● **Your instructions**:
The entries below contain a stretch that opens with the line containing "FInt 1 (args Args.total_resolve_mac_count);" and closes with the line containing "if ((msg_type =? CONNECTION_MESSAGE_TYPE_REQUEST)"; set down that stretch exactly, both ends included, and nothing else.

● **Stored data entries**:
━━━━━━━━━━

(* ===== verification/KernelTransfer.v ===== *)
(** * The kernel side: data transfer system calls

    Models src/bpf/accesslog/syscalls/transfer.h and transfer.c, with
    src/bpf/accesslog/common/sock.h: what is remembered when a read or write system
    call starts, and what is reported when it ends.  The arguments of a tracepoint
    are the arguments of its handler; a C struct in user memory is read at the
    offsets of its members. *)

From stdpp Require Import base gmap list.
From Stdlib Require Import ZArith Lia.
From S2P Require Import Prelude Interfaces Events Kernel KernelUpload KernelConn.

Notation SOCK_DATA_DIRECTION_INGRESS := 1 (only parsing).
Notation SOCK_DATA_DIRECTION_EGRESS := 2 (only parsing).
Notation SOCKET_OPTS_TYPE_SENDTO := 5 (only parsing).
Notation SOCKET_OPTS_TYPE_SENDMSG := 6 (only parsing).
Notation SOCKET_OPTS_TYPE_SENDMMSG := 7 (only parsing).
Notation SOCKET_OPTS_TYPE_WRITE := 9 (only parsing).
Notation SOCKET_OPTS_TYPE_WRITEV := 10 (only parsing).
Notation SOCKET_OPTS_TYPE_READ := 11 (only parsing).
Notation SOCKET_OPTS_TYPE_READV := 12 (only parsing).
Notation SOCKET_OPTS_TYPE_RECV := 13 (only parsing).
Notation SOCKET_OPTS_TYPE_RECVFROM := 14 (only parsing).
Notation SOCKET_OPTS_TYPE_RECVMSG := 15 (only parsing).
Notation SOCKET_OPTS_TYPE_RECVMMSG := 16 (only parsing).

(** ** A finished transfer *)

(** [struct socket_detail_t]: the members in order. *)
Definition socket_detail_t (conid now func_name : Z) (conn : active_connection_t)
    (args : sock_data_args_t) : list field :=
  [FInt 8 conid; FInt 8 (conn Conn.random_id); FInt 8 (args Args.data_id);
   FInt 8 (args Args.start_nacs); FInt 8 now;
   FInt 4 (args Args.exit_l4_time - args Args.enter_l4_time); FInt 4 (args Args.l3_duration);
   FInt 4 (args Args.l3_local_duration); FInt 4 (args Args.l3_output_duration);
   FInt 4 (args Args.total_resolve_mac_time); FInt 4 (args Args.total_net_filter_time);
   FInt 4 (args Args.l2_duration); FInt 4 (args Args.l2_ready_send_duration);
   FInt 4 (args Args.l2_send_duration); FInt 4 (args Args.total_package_to_queue_time);
   FInt 4 (args Args.l3_rcv_duration); FInt 4 (args Args.ifindex);
   FInt 8 (args Args.total_package_receive_from_queue_time);
   FInt 8 (args Args.total_package_size); FInt 1 (args Args.l2_enter_queue_count);
   FInt 1 (args Args.package_count); FInt 1 (args Args.retransmit_package_count);
   FInt 1 (args Args.total_resolve_mac_count); FInt 1 (args Args.total_net_filter_count);
   FInt 1 func_name; FInt 1 (conn Conn.protocol); FInt 1 (conn Conn.ssl)].

(** The role a message of a known type gives the connection. *)
Definition infer_role (msg_type data_direction role : Z) : Z :=
  if ((msg_type =? CONNECTION_MESSAGE_TYPE_REQUEST) && (data_direction =? SOCK_DATA_DIRECTION_EGRESS)) ||
     ((msg_type =? CONNECTION_MESSAGE_TYPE_RESPONSE) && (data_direction =? SOCK_DATA_DIRECTION_INGRESS))
  then CONNECTION_ROLE_TYPE_CLIENT
  else if ((msg_type =? CONNECTION_MESSAGE_TYPE_RESPONSE) && (data_direction =? SOCK_DATA_DIRECTION_EGRESS)) ||
          ((msg_type =? CONNECTION_MESSAGE_TYPE_REQUEST) && (data_direction =? SOCK_DATA_DIRECTION_INGRESS))
  then CONNECTION_ROLE_TYPE_SERVER
  else role.

(** [get_sock_role]; an unreadable [sk_max_ack_backlog] is [None]. *)
Definition get_sock_role (current_role : Z) (max_ack_backlog : option Z) : Z :=
  if negb (current_role =? CONNECTION_ROLE_TYPE_UNKNOWN) then current_role
  else
    match max_ack_backlog with
    | None => CONNECTION_ROLE_TYPE_UNKNOWN
    | Some 0 => CONNECTION_ROLE_TYPE_CLIENT
    | Some _ => CONNECTION_ROLE_TYPE_SERVER
    end.

Section transfer.
Context {R : Type} `{!MemoryReader R}.

(** Try the protocol analyzer on a connection whose role or protocol is unknown. *)
Definition analyze_connection (env : kenv R) (args : sock_data_args_t)
    (bytes_count data_direction : Z) (ssl : bool) (conn : active_connection_t) (s : kstate)
  : active_connection_t * kstate :=
  if ((conn Conn.role =? CONNECTION_ROLE_TYPE_UNKNOWN) || (conn Conn.protocol =? 0)) &&
     (conn Conn.ssl =? Z.b2z ssl) then
    match read_socket_data env (args Args.buf) (args Args.iovec) (u32 bytes_count) s with
    | (None, s) => (conn, s)
    | (Some data_len, s) =>
      let '(msg_type, protocol) :=
        analyze_protocol (reader_bytes env s) data_len (conn Conn.protocol) in
      (conn <| Conn.protocol := protocol |>
            <| Conn.role := infer_role msg_type data_direction (conn Conn.role) |>, s)
    end
  else (conn, s).

(** [args] is the entry of the system call, which its exit handler deletes. *)
Definition process_write_data (env : kenv R) (id : Z) (args : sock_data_args_t) (bytes_count : Z)
    (data_direction : Z) (vecs : bool) (func_name : Z) (ssl : bool) (s : kstate) : kstate :=
  let tgid := tgid_of id in
  if vecs && (args Args.iovlen <=? 0) then s
  else if args Args.fd <? 0 then s
  else if bytes_count <=? 0 then s
  else
    let conid := gen_tgid_fd tgid (args Args.fd) in
    match get_or_create_active_conn env tgid (args Args.fd) func_name (args Args.sk_role) s with
    | (None, s) => s
    | (Some conn, s) =>
      if negb (family_should_trace (conn Conn.socket_family)) then s
      else
        let '(conn, s) :=
          match bpf_map_lookup_elem openssl_sock_data_args id s with
          | Some ssl_args =>
            if ssl_args Args.fd =? 0 then
              (conn <| Conn.ssl := 1 |>,
               write_elem openssl_sock_data_args id (ssl_args <| Args.fd := args Args.fd |>) s)
            else if ssl then (conn <| Conn.ssl := 1 |>, s) else (conn, s)
          | None => if ssl then (conn <| Conn.ssl := 1 |>, s) else (conn, s)
          end in
        let args :=
          if (args Args.total_package_size =? 0) && (args Args.package_count =? 0)
          then args <| Args.total_package_size := bytes_count |> <| Args.package_count := 1 |>
          else args in
        let '(conn, s) := analyze_connection env args bytes_count data_direction ssl conn s in
        let s := write_elem active_connection_map conid conn s in
        let s :=
          if conn Conn.ssl =? Z.b2z ssl then
            rover_submit_buf socket_detail_queue
              (encode (socket_detail_t conid (ktime env) func_name conn args)) s
          else s in
        upload_socket_data env
          (MkUploadArgs (args Args.start_nacs) (ktime env) conid (conn Conn.random_id)
             (args Args.data_id) 0 (args Args.iovec) (args Args.iovlen) bytes_count
             (args Args.buf) data_direction (conn Conn.protocol) (conn Conn.ssl)
             (args Args.ssl_buffer_force_unfinished) (conn Conn.skip_data_upload) ssl) s
    end.

(** ** Shared steps of the tracepoints *)

(** Remember the system call, with a new data id. *)
Definition save_data_args (env : kenv R) (args : sock_data_args_t) (s : kstate) : kstate :=
  let id := pid_tgid env in
  let '(data_id, s) := generate_socket_data_id id (args Args.fd) false s in
  bpf_map_update_elem socket_data_args id
    (args <| Args.start_nacs := ktime env |> <| Args.data_id := data_id |>) s.

Definition save_connect_args (env : kenv R) (addr fd start : Z) (s : kstate) : kstate :=
  if decide (addr ≠ 0) then
    bpf_map_update_elem conecting_args (pid_tgid env)
      (zeroed <| Connect.addr := addr |> <| Connect.fd := fd |> <| Connect.start_nacs := start |>) s
  else s.

(** Report a connection the call has an address for. *)
Definition finish_connect (env : kenv R) (bytes_count func_name role : Z) (s : kstate) : kstate :=
  let id := pid_tgid env in
  let s := match bpf_map_lookup_elem conecting_args id s with
           | Some connect_args =>
             if 0 <? bytes_count
             then submit_connection_when_not_exists env id connect_args func_name role s else s
           | None => s
           end in
  bpf_map_delete_elem conecting_args id s.

(** Report the data of the call; [sock_only] requires that a socket was reached. *)
Definition finish_data (env : kenv R) (sock_only : bool) (bytes_count : sock_data_args_t → Z)
    (data_direction : Z) (vecs : bool) (func_name : Z) (s : kstate) : kstate :=
  let id := pid_tgid env in
  let s := match bpf_map_lookup_elem socket_data_args id s with
           | Some args =>
             if sock_only && (args Args.is_sock_event =? 0) then s
             else process_write_data env id args (bytes_count args) data_direction vecs func_name
                    false s
           | None => s
           end in
  bpf_map_delete_elem socket_data_args id s.

(** A value of [n] bytes in user memory. *)
Definition load (env : kenv R) (n : nat) (a : Z) : Z := le_Z (bpf_probe_read n a (memory env)).

Definition traced (env : kenv R) (s : kstate) : bool := tgid_should_trace (tgid_of (pid_tgid env)) s.

(** [msg_name], [msg_iov] and [msg_iovlen] of a message header in user memory. *)
Definition save_msghdr (env : kenv R) (fd msghdr : Z) (mmsg : bool) (s : kstate) : kstate :=
  let s := save_connect_args env (load env 8 msghdr) fd (ktime env) s in
  save_data_args env
    (zeroed <| Args.fd := fd |> <| Args.iovec := load env 8 (msghdr + 16) |>
       <| Args.iovlen := load env 8 (msghdr + 24) |>
       <| Args.msg_len := if mmsg then msghdr + 24 else 0 |>) s.

(** ** Writing *)

Definition tracepoint_enter_write (env : kenv R) (arg0 arg1 : Z) (s : kstate) : kstate :=
  if traced env s
  then save_data_args env (zeroed <| Args.fd := arg0 |> <| Args.buf := arg1 |>) s else s.

Definition tracepoint_exit_write (env : kenv R) (ret : Z) (s : kstate) : kstate :=
  finish_data env true (λ _, ret) SOCK_DATA_DIRECTION_EGRESS false SOCKET_OPTS_TYPE_WRITE s.

Definition tracepoint_enter_sendto (env : kenv R) (arg0 arg1 arg4 : Z) (s : kstate) : kstate :=
  if traced env s then
    let s := save_connect_args env arg4 arg0 0 s in
    save_data_args env (zeroed <| Args.fd := arg0 |> <| Args.buf := arg1 |>) s
  else s.

Definition tracepoint_exit_sendto (env : kenv R) (ret : Z) (s : kstate) : kstate :=
  let s := finish_connect env ret SOCKET_OPTS_TYPE_SENDTO CONNECTION_ROLE_TYPE_CLIENT s in
  finish_data env false (λ _, ret) SOCK_DATA_DIRECTION_EGRESS false SOCKET_OPTS_TYPE_SENDTO s.

Definition tracepoint_enter_writev (env : kenv R) (arg0 arg1 arg2 : Z) (s : kstate) : kstate :=
  if traced env s
  then save_data_args env
         (zeroed <| Args.fd := arg0 |> <| Args.iovec := arg1 |> <| Args.iovlen := arg2 |>) s
  else s.

Definition tracepoint_exit_writev (env : kenv R) (ret : Z) (s : kstate) : kstate :=
  finish_data env true (λ _, ret) SOCK_DATA_DIRECTION_EGRESS true SOCKET_OPTS_TYPE_WRITEV s.

Definition tracepoint_enter_sendmsg (env : kenv R) (arg0 arg1 : Z) (s : kstate) : kstate :=
  if traced env s then
    if decide (arg1 = 0) then s else save_msghdr env arg0 arg1 false s
  else s.

Definition tracepoint_exit_sendmsg (env : kenv R) (ret : Z) (s : kstate) : kstate :=
  let s := finish_connect env ret SOCKET_OPTS_TYPE_SENDMSG CONNECTION_ROLE_TYPE_CLIENT s in
  finish_data env false (λ _, ret) SOCK_DATA_DIRECTION_EGRESS true SOCKET_OPTS_TYPE_SENDMSG s.

Definition tracepoint_enter_sendmmsg (env : kenv R) (arg0 arg1 arg2 : Z) (s : kstate) : kstate :=
  if traced env s then
    if decide (arg1 = 0 ∨ u32 arg2 ≤ 0) then s else save_msghdr env arg0 arg1 true s
  else s.

Definition tracepoint_exit_sendmmsg (env : kenv R) (ret : Z) (s : kstate) : kstate :=
  let s := finish_connect env ret SOCKET_OPTS_TYPE_SENDMMSG CONNECTION_ROLE_TYPE_CLIENT s in
  finish_data env false (λ args, load env 4 (args Args.msg_len)) SOCK_DATA_DIRECTION_EGRESS true
    SOCKET_OPTS_TYPE_SENDMMSG s.

(** ** Reading *)

Definition tracepoint_enter_read (env : kenv R) (arg0 arg1 : Z) (s : kstate) : kstate :=
  if traced env s
  then save_data_args env (zeroed <| Args.fd := arg0 |> <| Args.buf := arg1 |>) s else s.

Definition tracepoint_exit_read (env : kenv R) (ret : Z) (s : kstate) : kstate :=
  finish_data env true (λ _, ret) SOCK_DATA_DIRECTION_INGRESS false SOCKET_OPTS_TYPE_READ s.

Definition tracepoint_enter_readv (env : kenv R) (arg0 arg1 arg2 : Z) (s : kstate) : kstate :=
  if traced env s
  then save_data_args env
         (zeroed <| Args.fd := arg0 |> <| Args.iovec := arg1 |> <| Args.iovlen := arg2 |>) s
  else s.

Definition tracepoint_exit_readv (env : kenv R) (ret : Z) (s : kstate) : kstate :=
  finish_data env true (λ _, ret) SOCK_DATA_DIRECTION_INGRESS true SOCKET_OPTS_TYPE_READV s.

Definition sys_recv (env : kenv R) (parm1 parm2 : Z) (s : kstate) : kstate :=
  if traced env s
  then save_data_args env (zeroed <| Args.fd := parm1 |> <| Args.buf := parm2 |>) s else s.

Definition sys_recv_ret (env : kenv R) (ret : Z) (s : kstate) : kstate :=
  finish_data env false (λ _, ret) SOCK_DATA_DIRECTION_INGRESS false SOCKET_OPTS_TYPE_RECV s.

Definition tracepoint_enter_recvfrom (env : kenv R) (arg0 arg1 arg4 : Z) (s : kstate) : kstate :=
  if traced env s then
    let s := save_connect_args env arg4 arg0 0 s in
    save_data_args env (zeroed <| Args.fd := arg0 |> <| Args.buf := arg1 |>) s
  else s.

Definition tracepoint_exit_recvfrom (env : kenv R) (ret : Z) (s : kstate) : kstate :=
  let s := finish_connect env ret SOCKET_OPTS_TYPE_RECVFROM CONNECTION_ROLE_TYPE_SERVER s in
  finish_data env false (λ _, ret) SOCK_DATA_DIRECTION_INGRESS false SOCKET_OPTS_TYPE_RECVFROM s.

Definition tracepoint_enter_recvmsg (env : kenv R) (arg0 arg1 : Z) (s : kstate) : kstate :=
  if traced env s then
    if decide (arg1 = 0) then s else save_msghdr env arg0 arg1 false s
  else s.

Definition tracepoint_exit_recvmsg (env : kenv R) (ret : Z) (s : kstate) : kstate :=
  let s := finish_connect env ret SOCKET_OPTS_TYPE_RECVMSG CONNECTION_ROLE_TYPE_SERVER s in
  finish_data env false (λ _, ret) SOCK_DATA_DIRECTION_INGRESS true SOCKET_OPTS_TYPE_RECVMSG s.

Definition tracepoint_enter_recvmmsg (env : kenv R) (arg0 arg1 arg2 : Z) (s : kstate) : kstate :=
  if traced env s then
    if decide (arg1 = 0 ∨ u32 arg2 ≤ 0) then s else save_msghdr env arg0 arg1 true s
  else s.

Definition tracepoint_exit_recvmmsg (env : kenv R) (ret : Z) (s : kstate) : kstate :=
  let s := finish_connect env ret SOCKET_OPTS_TYPE_RECVMMSG CONNECTION_ROLE_TYPE_SERVER s in
  finish_data env false (λ args, load env 4 (args Args.msg_len)) SOCK_DATA_DIRECTION_INGRESS true
    SOCKET_OPTS_TYPE_RECVMMSG s.

(** A socket was reached: [security_socket_sendmsg] and [security_socket_recvmsg]. *)
Definition security_socket_sendmsg (env : kenv R) (s : kstate) : kstate :=
  match bpf_map_lookup_elem socket_data_args (pid_tgid env) s with
  | Some args => write_elem socket_data_args (pid_tgid env) (args <| Args.is_sock_event := 1 |>) s
  | None => s
  end.
End transfer.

━━━━━━━━━━

● **Exercise solution**:
   FInt 1 (args Args.total_resolve_mac_count); FInt 1 (args Args.total_net_filter_count);
   FInt 1 func_name; FInt 1 (conn Conn.protocol); FInt 1 (conn Conn.ssl)].

(** The role a message of a known type gives the connection. *)
Definition infer_role (msg_type data_direction role : Z) : Z :=
  if ((msg_type =? CONNECTION_MESSAGE_TYPE_REQUEST) && (data_direction =? SOCK_DATA_DIRECTION_EGRESS)) ||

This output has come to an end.